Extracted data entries

# # # # # # #

(* ===== verification/DbFiles.v ===== *)
(** * The text database: [opensm/osm_db_files.c]

    A domain is a table from strings to strings, a dirty flag, and the contents of
    its file, [None] when the file does not exist.  The order in which the hash
    table is walked is the order of [map_to_list]; no theorem depends on it.  A
    store writes a temporary file and renames it, so the file changes as a whole
    or not at all. *)

From S2P Require Import Prelude CString.

Open Scope Z_scope.

Record osm_db_domain := DbDomain {
  p_hash : gmap cstr cstr;
  dirty : bool;
  file : option cstr
}.

#[export] Instance osm_db_domain_eta : Eta osm_db_domain := λ d,
  DbDomain (p_hash d) (dirty d) (file d).

(** What [fgets] can put in [sLine]: [OSM_DB_MAX_LINE_LEN - 1] characters. *)
Definition line_max : nat := 1023.

(** ** Table operations; the [Z] is the status *)

Definition osm_db_lookup (d : osm_db_domain) (p_key : cstr) : option cstr := p_hash d !! p_key.

Definition osm_db_keys (d : osm_db_domain) : list cstr := (map_to_list (p_hash d)).*1.

Definition db_clear (d : osm_db_domain) : osm_db_domain := d <| p_hash := ∅ |>.

Definition osm_db_update (d : osm_db_domain) (p_key p_val : cstr) : osm_db_domain :=
  if bool_decide (p_hash d !! p_key = Some p_val) then d
  else d <| p_hash := <[p_key := p_val]> (p_hash d) |> <| dirty := true |>.

Definition osm_db_delete (d : osm_db_domain) (p_key : cstr) : Z * osm_db_domain :=
  match p_hash d !! p_key with
  | Some _ => (0, d <| p_hash := delete p_key (p_hash d) |> <| dirty := true |>)
  | None => (1, d)
  end.

(** ** Writing the file *)

Definition dump_tbl_entry (e : cstr * cstr) : cstr :=
  e.1 ++ ch_sp :: e.2 ++ [ch_nl; ch_nl].

Definition dump_tbl (l : list (cstr * cstr)) : cstr := mjoin (dump_tbl_entry <$> l).

(** [open_ok] and [rename_ok] are the outcomes of the system calls. *)
Definition osm_db_store (d : osm_db_domain) (open_ok rename_ok : bool) : Z * osm_db_domain :=
  if negb (dirty d) then (0, d)
  else if negb open_ok then (1, d)
  else if negb rename_ok then (-1, d)
  else (0, d <| file := Some (dump_tbl (map_to_list (p_hash d))) |> <| dirty := false |>).

(** ** Reading the file *)

(** The parser: between keys, or in the entry of a key with the value so far. *)
Inductive parse_state :=
  | BeforeKey
  | InKey (p_key p_accum_val : cstr).

(** The test that a key is a number. *)
Definition key_invalid (p_key : cstr) : bool :=
  let '(v, endptr) := strtoull p_key in (v =? 0) && negb (bool_decide (endptr = [])).

Definition end_of_key (h : gmap cstr cstr) (p_key p_accum_val : cstr) : gmap cstr cstr :=
  match h !! p_key with
  | Some _ => h
  | None => if key_invalid p_key then h else <[p_key := p_accum_val]> h
  end.

(** One line; [None] ends the parsing with an error. *)
Definition restore_line (st : parse_state) (h : gmap cstr cstr) (sLine : cstr)
    : option (parse_state * gmap cstr cstr) :=
  let first := default 0 (head sLine) in
  match st with
  | BeforeKey =>
      if bool_decide (first ∉ [ch_sp; ch_tab; ch_nl]) then
        '(p_first_word, p_last) ← strtok [ch_sp; ch_tab; ch_nl] sLine;
        Some (InKey p_first_word (from_option fst [] (strtok [ch_nl] p_last)), h)
      else if first =? ch_nl then Some (BeforeKey, h)
      else None
  | InKey p_key p_accum_val =>
      if first =? ch_nl then Some (BeforeKey, end_of_key h p_key p_accum_val)
      else Some (InKey p_key (p_accum_val ++ sLine), h)
  end.

(** The loop over the lines, with the newline that is added at the end of file in
    the middle of a key. *)
Fixpoint restore_lines (st : parse_state) (h : gmap cstr cstr) (lines : list cstr)
    : Z * gmap cstr cstr :=
  match lines with
  | [] =>
      match st with
      | BeforeKey => (0, h)
      | InKey p_key p_accum_val => (0, end_of_key h p_key p_accum_val)
      end
  | sLine :: lines =>
      match restore_line st h sLine with
      | Some (st', h') => restore_lines st' h' lines
      | None => (1, h)
      end
  end.

Definition db_restore (d : osm_db_domain) : Z * osm_db_domain :=
  match file d with
  | None => (1, d)
  | Some text =>
      let '(status, h) :=
        restore_lines BeforeKey (p_hash d) (fgets_lines line_max line_max [] text) in
      (status, d <| p_hash := h |>)
  end.

(** ** Store and restore *)

(** An entry the file format can hold: the key is one word that passes for a
    number, the value one line, and both fit in the line buffer. *)
Record entry_ok (e : cstr * cstr) : Prop := {
  entry_key_ne : e.1 ≠ [];
  entry_key_word : Forall (λ c, c ∉ [ch_sp; ch_tab; ch_nl]) e.1;
  entry_key_number : key_invalid e.1 = false;
  entry_val_line : Forall (λ c, c ≠ ch_nl) e.2;
  entry_fits_line : (length e.1 + S (length e.2) < line_max)%nat
}.

(** The two lines of an entry in the file. *)
Definition entry_lines (e : cstr * cstr) : list cstr :=
  [e.1 ++ ch_sp :: e.2 ++ [ch_nl]; [ch_nl]].

Lemma dump_lines l :
  Forall entry_ok l →
  fgets_lines line_max line_max [] (dump_tbl l) = mjoin (entry_lines <$> l).
Proof.
  unfold dump_tbl. intros Hf. induction Hf as [|[k v] l [H1 H2 _ H4 H5] _ IH]; [done|].
  simpl in H1, H2, H4, H5.
  change (mjoin (entry_lines <$> (k, v) :: l)) with
    ([k ++ ch_sp :: v ++ [ch_nl]; [ch_nl]] ++ mjoin (entry_lines <$> l)).
  rewrite <-IH. clear IH.
  replace (mjoin (dump_tbl_entry <$> (k, v) :: l))
    with ((k ++ ch_sp :: v) ++ ch_nl :: (ch_nl :: mjoin (dump_tbl_entry <$> l)))
    by (change (mjoin (dump_tbl_entry <$> (k, v) :: l)) with
          ((k ++ ch_sp :: v ++ [ch_nl; ch_nl]) ++ mjoin (dump_tbl_entry <$> l));
        rewrite <-!app_assoc; simpl; by rewrite <-app_assoc).
  rewrite fgets_lines_line.
  - simpl. rewrite <-app_assoc. done.
  - apply Forall_app. split.
    + eapply Forall_impl; [exact H2|]. intros c Hc ->. apply Hc. right; right; left.
    + constructor; [done|done].
  - rewrite length_app. simpl. lia.
Qed.

Lemma restore_entry h k v lines :
  entry_ok (k, v) → h !! k = None →
  restore_lines BeforeKey h ((k ++ ch_sp :: v ++ [ch_nl]) :: [ch_nl] :: lines)
  = restore_lines BeforeKey (<[k := v]> h) lines.
Proof.
  intros [H1 H2 H3 H4 _] Hk. simpl in *. unfold restore_line at 1.
  assert (Hhead : default 0 (head (k ++ ch_sp :: v ++ [ch_nl])) ∉ [ch_sp; ch_tab; ch_nl]).
  { destruct k as [|c k]; [done|]. by apply Forall_cons in H2 as [Hc _]. }
  rewrite bool_decide_true by done. rewrite strtok_app by (done || left). simpl.
  assert (Hval : from_option fst [] (strtok [ch_nl] (v ++ [ch_nl])) = v).
  { destruct v as [|c v]; [done|]. rewrite strtok_app; [done|done| |by left].
    eapply Forall_impl; [exact H4|]. intros x Hx ->%list_elem_of_singleton. done. }
  rewrite Hval. unfold end_of_key. rewrite Hk, H3. done.
Qed.

Lemma restore_dump l h :
  Forall entry_ok l → NoDup l.*1 → (∀ k, k ∈ l.*1 → h !! k = None) →
  restore_lines BeforeKey h (mjoin (entry_lines <$> l)) = (0, list_to_map l ∪ h).
Proof.
  revert h. induction l as [|[k v] l IH]; intros h Hf Hnd Hfresh.
  { simpl. by rewrite map_empty_union. }
  apply Forall_cons in Hf as [Hkv Hf]. rewrite fmap_cons, NoDup_cons in Hnd.
  destruct Hnd as [Hk Hnd]. simpl in Hk.
  change (mjoin (entry_lines <$> (k, v) :: l)) with
    ((k ++ ch_sp :: v ++ [ch_nl]) :: [ch_nl] :: mjoin (entry_lines <$> l)).
  rewrite restore_entry by (done || (apply Hfresh; left)).
  rewrite IH; [|done|done|].
  - simpl. f_equal. rewrite <-insert_union_l, insert_union_r; [done|].
    by apply not_elem_of_list_to_map_1.
  - intros k' Hk'. rewrite lookup_insert_ne by (intros ->; done). apply Hfresh. by right.
Qed.

(** C35. What a store writes, a restore reads back: when the entries of a dirty
    domain are ones the format can hold, a successful store followed by a restore
    into a cleared table succeeds and gives exactly the table that was stored. *)
Theorem store_restore d :
  dirty d = true → Forall entry_ok (map_to_list (p_hash d)) →
  let d' := (osm_db_store d true true).2 in
  (osm_db_store d true true).1 = 0 ∧ dirty d' = false
  ∧ (db_restore (db_clear d')).1 = 0
  ∧ p_hash (db_restore (db_clear d')).2 = p_hash d.
Proof.
  intros Hd Hok. unfold osm_db_store. rewrite Hd. simpl. unfold db_restore. simpl.
  rewrite dump_lines, restore_dump; try done.
  - simpl. split_and!; try done. by rewrite map_union_empty, list_to_map_to_list.
  - apply NoDup_fst_map_to_list.
Qed.

(** A cleared domain is not marked dirty: a store after a clear leaves the file
    with the old entries. *)
Lemma clear_then_store_keeps_file d :
  dirty d = false → osm_db_store (db_clear d) true true = (0, db_clear d).
Proof. intros Hd. unfold osm_db_store. simpl. by rewrite Hd. Qed.

(** ** Witness *)

Definition demo_db : osm_db_domain :=
  DbDomain {[ str "0x0000000000000007" := str "0x0001 0x0001";
              str "0x0000000000000009" := str "0x0004 0x0007" ]} true None.

Lemma demo_db_entries : Forall entry_ok (map_to_list (p_hash demo_db)).
Proof.
  vm_compute map_to_list.
  repeat constructor; try (vm_compute; first [discriminate | reflexivity | lia]);
    apply (bool_decide_unpack _); vm_compute; exact I.
Qed.

Lemma store_restore_witness :
  p_hash (db_restore (db_clear (osm_db_store demo_db true true).2)).2 = p_hash demo_db.
Proof. exact (proj2 (proj2 (proj2 (store_restore demo_db eq_refl demo_db_entries)))). Defined.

# # # # # # #

EXERCISE INSTRUCTIONS
Starting at the line above that contains "with ((k ++", repeat each line exactly up to and including the line that contains "((k ++ ch_sp :: v ++ [ch_nl;", and stop there.

RESULT OF THIS EXERCISE
    with ((k ++ ch_sp :: v) ++ ch_nl :: (ch_nl :: mjoin (dump_tbl_entry <$> l)))
    by (change (mjoin (dump_tbl_entry <$> (k, v) :: l)) with
          ((k ++ ch_sp :: v ++ [ch_nl; ch_nl]) ++ mjoin (dump_tbl_entry <$> l));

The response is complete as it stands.